Problem → Look for the word "DistConfig" in the entries and copy every line where it shows up.

Stored data entries:
= Beginning of Section =

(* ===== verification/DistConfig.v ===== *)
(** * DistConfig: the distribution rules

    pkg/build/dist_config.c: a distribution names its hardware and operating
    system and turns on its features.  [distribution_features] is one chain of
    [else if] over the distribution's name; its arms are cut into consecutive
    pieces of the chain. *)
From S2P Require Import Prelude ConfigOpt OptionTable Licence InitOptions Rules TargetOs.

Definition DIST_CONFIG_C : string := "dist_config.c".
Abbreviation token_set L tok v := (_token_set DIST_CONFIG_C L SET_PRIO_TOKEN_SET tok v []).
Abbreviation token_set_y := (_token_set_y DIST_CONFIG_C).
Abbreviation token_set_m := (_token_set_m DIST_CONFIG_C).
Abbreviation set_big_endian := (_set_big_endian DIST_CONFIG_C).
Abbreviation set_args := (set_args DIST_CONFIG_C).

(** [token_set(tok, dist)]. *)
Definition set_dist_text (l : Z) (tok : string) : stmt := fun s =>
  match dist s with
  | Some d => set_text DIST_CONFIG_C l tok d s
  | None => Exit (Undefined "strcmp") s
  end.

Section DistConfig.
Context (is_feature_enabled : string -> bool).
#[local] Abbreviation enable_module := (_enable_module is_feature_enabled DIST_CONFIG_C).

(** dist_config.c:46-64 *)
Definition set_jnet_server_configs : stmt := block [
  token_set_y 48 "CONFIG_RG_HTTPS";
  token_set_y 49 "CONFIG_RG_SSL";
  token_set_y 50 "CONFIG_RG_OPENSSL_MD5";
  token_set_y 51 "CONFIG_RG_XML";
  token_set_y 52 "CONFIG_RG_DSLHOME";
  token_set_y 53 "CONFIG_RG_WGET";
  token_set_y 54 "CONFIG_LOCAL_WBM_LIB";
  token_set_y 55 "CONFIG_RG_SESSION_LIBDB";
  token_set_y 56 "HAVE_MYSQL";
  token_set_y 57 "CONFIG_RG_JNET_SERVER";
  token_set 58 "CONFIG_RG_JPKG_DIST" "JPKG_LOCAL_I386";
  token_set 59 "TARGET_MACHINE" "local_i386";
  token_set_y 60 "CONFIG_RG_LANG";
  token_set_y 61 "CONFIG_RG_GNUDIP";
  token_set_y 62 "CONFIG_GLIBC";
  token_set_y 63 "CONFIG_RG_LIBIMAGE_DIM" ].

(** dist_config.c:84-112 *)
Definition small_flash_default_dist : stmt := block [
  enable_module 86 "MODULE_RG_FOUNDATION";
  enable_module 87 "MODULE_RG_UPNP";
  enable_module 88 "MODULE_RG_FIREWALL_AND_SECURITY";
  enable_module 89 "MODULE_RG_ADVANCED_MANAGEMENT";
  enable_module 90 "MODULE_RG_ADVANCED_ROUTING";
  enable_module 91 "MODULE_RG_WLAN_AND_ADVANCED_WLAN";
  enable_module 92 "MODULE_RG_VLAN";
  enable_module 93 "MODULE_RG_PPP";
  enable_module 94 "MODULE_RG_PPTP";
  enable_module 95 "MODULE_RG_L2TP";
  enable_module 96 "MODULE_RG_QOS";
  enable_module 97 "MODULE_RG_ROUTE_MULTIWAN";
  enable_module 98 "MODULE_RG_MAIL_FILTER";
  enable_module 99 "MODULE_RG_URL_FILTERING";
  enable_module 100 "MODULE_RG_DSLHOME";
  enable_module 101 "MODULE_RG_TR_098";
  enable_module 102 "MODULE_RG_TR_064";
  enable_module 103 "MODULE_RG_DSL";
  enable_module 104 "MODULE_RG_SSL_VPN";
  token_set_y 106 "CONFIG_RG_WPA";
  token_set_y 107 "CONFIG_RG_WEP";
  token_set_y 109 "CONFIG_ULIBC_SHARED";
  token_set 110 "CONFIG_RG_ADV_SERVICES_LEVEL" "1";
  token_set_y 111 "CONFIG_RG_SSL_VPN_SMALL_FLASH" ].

= End of Section =

Finished task →
(* ===== verification/DistConfig.v ===== *)
(** * DistConfig: the distribution rules
Section DistConfig.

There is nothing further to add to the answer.